**Work to complete:** Reproduce verbatim the lines of the material below, starting at the line with "intros j Hj." and ending at the line with "assert (Hdone : (∀", both inclusive; skip the rest.

**Source data:**
• • • •
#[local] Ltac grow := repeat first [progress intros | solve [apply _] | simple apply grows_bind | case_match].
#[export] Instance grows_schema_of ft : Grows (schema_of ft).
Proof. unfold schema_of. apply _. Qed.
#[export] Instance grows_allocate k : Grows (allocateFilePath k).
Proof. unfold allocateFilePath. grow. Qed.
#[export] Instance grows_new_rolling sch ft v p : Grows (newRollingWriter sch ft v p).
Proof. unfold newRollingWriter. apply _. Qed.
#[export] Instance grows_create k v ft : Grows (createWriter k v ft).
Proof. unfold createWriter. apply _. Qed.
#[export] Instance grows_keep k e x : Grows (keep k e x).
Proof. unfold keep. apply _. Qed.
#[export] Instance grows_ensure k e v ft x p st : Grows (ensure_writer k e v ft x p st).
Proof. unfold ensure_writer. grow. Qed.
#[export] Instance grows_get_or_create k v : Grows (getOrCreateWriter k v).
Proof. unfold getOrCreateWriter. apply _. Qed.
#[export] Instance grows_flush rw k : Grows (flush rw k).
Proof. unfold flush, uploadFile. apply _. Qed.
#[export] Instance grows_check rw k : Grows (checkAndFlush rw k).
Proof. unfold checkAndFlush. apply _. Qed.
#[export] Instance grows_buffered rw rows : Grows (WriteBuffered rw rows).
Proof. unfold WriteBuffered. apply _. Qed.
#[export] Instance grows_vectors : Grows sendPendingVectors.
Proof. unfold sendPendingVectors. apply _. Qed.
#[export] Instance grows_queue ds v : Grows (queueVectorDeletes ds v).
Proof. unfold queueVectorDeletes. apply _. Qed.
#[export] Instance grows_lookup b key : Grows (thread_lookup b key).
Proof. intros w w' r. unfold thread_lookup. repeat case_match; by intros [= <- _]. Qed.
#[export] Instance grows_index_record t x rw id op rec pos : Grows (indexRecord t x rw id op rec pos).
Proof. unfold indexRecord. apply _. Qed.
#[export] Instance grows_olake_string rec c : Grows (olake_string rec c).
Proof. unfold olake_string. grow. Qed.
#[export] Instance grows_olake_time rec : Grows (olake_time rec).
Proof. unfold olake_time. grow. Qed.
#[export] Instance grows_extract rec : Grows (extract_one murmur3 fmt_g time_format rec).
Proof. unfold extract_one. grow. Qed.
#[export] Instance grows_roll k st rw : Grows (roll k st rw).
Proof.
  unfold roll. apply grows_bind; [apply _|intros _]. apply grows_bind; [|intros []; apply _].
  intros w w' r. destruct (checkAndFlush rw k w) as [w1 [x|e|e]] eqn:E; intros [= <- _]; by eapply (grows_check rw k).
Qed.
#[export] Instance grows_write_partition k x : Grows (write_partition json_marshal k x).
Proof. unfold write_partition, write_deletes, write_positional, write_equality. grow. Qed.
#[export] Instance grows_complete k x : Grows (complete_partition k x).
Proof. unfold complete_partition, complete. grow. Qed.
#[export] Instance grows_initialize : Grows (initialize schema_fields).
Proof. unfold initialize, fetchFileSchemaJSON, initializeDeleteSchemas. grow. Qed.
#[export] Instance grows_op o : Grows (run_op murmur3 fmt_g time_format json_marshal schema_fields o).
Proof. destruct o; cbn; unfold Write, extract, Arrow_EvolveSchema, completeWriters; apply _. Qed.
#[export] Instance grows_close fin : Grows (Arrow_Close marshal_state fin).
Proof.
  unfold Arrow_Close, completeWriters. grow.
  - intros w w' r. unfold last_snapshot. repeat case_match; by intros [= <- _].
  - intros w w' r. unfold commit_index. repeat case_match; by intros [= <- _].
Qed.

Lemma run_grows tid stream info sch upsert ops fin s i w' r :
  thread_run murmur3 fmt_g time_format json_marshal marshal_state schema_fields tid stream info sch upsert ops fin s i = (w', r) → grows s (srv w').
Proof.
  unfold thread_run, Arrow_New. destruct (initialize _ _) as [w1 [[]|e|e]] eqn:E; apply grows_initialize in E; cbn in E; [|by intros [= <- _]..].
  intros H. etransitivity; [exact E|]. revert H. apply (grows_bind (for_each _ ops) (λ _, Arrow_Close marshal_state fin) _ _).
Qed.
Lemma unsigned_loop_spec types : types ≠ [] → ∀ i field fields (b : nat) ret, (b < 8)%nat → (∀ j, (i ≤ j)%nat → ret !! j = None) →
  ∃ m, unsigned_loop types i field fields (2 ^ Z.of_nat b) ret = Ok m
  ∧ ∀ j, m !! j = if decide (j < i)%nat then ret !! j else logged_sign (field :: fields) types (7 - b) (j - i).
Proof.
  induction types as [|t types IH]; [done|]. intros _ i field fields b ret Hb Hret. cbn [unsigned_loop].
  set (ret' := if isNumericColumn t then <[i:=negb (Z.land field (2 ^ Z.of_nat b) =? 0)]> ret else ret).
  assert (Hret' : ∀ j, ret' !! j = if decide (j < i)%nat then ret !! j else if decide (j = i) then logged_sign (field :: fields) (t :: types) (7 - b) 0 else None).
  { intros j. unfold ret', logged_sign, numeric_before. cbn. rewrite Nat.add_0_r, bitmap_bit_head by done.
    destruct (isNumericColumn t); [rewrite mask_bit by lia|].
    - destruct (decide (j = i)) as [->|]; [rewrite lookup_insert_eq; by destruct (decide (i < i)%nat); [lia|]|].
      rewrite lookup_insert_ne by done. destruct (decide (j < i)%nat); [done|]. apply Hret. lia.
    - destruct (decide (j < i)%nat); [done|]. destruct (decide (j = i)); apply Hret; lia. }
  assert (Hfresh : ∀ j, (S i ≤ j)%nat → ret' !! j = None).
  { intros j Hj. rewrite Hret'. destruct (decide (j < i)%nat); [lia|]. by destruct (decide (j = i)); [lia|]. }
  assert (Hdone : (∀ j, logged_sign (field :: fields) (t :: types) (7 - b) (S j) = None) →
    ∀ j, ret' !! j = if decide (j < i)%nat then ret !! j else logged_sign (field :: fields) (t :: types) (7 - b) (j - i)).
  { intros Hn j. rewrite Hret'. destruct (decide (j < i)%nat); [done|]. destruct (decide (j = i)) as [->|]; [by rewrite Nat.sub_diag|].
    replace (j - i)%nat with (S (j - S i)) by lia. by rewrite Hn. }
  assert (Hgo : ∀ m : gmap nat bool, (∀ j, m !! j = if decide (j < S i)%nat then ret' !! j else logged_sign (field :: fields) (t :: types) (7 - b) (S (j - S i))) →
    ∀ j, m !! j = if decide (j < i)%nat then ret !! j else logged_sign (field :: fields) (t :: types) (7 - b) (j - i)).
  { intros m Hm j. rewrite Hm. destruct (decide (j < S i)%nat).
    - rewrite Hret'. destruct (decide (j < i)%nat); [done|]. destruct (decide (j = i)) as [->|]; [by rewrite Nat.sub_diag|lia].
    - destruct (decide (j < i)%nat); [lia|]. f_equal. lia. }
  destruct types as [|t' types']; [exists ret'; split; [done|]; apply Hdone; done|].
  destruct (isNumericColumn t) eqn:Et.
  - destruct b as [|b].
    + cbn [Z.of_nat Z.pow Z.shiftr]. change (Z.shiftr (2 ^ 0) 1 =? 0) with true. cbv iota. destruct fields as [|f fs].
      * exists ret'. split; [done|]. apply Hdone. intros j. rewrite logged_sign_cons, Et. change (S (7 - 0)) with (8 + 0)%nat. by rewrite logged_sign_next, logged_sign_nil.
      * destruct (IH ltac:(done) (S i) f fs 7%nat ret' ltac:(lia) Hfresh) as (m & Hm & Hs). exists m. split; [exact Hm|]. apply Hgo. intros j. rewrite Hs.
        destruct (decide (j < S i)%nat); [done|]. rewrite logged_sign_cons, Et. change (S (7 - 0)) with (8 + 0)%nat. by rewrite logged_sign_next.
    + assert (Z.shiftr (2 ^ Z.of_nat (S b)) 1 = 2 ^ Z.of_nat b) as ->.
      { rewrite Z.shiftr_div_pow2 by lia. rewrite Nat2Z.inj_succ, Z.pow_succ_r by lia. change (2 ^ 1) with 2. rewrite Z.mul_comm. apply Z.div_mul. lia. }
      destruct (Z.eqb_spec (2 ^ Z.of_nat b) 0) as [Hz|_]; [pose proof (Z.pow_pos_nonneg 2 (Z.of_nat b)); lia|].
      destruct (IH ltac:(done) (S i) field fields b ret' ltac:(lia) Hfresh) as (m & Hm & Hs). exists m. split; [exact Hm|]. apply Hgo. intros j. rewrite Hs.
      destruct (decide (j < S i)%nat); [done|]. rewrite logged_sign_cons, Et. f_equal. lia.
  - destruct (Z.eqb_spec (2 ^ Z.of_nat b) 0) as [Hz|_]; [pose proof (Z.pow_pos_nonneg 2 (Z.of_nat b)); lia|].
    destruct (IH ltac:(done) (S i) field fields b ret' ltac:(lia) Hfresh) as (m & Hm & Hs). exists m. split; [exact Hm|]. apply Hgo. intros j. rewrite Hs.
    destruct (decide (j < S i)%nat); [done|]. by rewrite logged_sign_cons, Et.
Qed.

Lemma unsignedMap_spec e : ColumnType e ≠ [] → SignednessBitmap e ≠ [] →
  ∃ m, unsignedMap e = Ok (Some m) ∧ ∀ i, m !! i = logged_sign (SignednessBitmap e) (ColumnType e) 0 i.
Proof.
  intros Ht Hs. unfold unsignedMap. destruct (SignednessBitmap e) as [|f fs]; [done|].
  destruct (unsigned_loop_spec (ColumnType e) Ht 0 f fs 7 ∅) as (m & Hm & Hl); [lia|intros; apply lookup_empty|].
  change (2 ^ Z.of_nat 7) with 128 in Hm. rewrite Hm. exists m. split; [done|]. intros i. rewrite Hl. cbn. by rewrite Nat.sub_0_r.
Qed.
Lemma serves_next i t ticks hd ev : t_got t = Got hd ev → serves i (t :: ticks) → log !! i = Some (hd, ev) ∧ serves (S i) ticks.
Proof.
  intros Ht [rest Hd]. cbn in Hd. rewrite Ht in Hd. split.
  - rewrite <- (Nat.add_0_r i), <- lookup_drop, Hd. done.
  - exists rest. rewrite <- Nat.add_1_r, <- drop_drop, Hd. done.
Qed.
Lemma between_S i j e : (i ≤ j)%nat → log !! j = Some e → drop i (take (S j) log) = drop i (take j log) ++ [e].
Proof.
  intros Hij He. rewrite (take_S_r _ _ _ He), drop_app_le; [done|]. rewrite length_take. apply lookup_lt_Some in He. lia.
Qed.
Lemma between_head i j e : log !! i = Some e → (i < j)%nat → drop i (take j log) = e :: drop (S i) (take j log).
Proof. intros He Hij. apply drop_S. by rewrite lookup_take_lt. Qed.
• • • •
**The completed task:**
  { intros j Hj. rewrite Hret'. destruct (decide (j < i)%nat); [lia|]. by destruct (decide (j = i)); [lia|]. }
  assert (Hdone : (∀ j, logged_sign (field :: fields) (t :: types) (7 - b) (S j) = None) →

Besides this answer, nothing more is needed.